** Opening Supplied data block **

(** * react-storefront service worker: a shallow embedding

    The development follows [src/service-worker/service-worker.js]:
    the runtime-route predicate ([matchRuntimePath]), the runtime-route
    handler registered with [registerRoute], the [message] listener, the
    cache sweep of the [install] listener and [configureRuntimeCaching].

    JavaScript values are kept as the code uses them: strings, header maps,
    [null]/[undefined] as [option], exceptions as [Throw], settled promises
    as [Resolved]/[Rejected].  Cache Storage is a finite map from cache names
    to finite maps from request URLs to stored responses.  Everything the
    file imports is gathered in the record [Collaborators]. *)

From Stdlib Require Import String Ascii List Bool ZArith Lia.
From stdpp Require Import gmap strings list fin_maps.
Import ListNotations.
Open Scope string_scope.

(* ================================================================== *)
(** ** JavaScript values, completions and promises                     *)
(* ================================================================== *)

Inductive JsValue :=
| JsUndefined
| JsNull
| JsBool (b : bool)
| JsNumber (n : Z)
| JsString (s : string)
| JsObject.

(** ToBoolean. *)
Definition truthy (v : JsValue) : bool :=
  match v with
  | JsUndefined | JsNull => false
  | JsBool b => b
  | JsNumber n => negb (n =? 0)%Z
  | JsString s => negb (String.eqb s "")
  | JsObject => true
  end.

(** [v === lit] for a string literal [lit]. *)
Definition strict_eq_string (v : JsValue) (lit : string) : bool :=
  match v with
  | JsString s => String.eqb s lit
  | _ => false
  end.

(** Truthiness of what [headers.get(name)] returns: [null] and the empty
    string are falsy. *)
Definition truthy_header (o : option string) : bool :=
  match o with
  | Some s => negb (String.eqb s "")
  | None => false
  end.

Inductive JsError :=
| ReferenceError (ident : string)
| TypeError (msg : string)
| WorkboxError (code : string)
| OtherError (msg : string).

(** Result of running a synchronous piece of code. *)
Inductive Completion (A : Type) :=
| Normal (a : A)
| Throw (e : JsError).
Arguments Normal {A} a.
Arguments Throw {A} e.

** Closing Supplied data block **
** Opening Supplied data block **

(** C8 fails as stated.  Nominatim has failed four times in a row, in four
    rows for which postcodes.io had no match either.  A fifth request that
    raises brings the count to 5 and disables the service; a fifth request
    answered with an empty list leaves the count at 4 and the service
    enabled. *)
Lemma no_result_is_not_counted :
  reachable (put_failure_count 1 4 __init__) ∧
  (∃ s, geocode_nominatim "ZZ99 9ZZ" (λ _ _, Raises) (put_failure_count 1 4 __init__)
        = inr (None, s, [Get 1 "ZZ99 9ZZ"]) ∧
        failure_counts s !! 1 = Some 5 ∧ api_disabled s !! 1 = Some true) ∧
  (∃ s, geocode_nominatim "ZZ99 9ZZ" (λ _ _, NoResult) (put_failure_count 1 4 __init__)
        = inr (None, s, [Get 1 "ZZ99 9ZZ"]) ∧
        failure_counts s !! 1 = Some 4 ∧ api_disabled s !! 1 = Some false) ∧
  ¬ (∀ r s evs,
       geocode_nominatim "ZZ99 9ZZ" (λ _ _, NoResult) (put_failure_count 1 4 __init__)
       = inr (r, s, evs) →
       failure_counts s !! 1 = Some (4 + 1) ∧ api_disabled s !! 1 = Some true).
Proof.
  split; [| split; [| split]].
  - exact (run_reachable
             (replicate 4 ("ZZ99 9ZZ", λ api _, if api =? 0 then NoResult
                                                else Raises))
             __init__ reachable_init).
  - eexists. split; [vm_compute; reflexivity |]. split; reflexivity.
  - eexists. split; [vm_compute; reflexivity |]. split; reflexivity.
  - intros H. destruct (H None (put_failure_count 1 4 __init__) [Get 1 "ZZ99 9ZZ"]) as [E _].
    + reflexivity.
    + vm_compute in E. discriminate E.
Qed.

** Closing Supplied data block **

| Exercise requirements |
Every line that includes "promises" must be copied from the material above.

| Output of the exercise |
    [null]/[undefined] as [option], exceptions as [Throw], settled promises
(** ** JavaScript values, completions and promises                     *)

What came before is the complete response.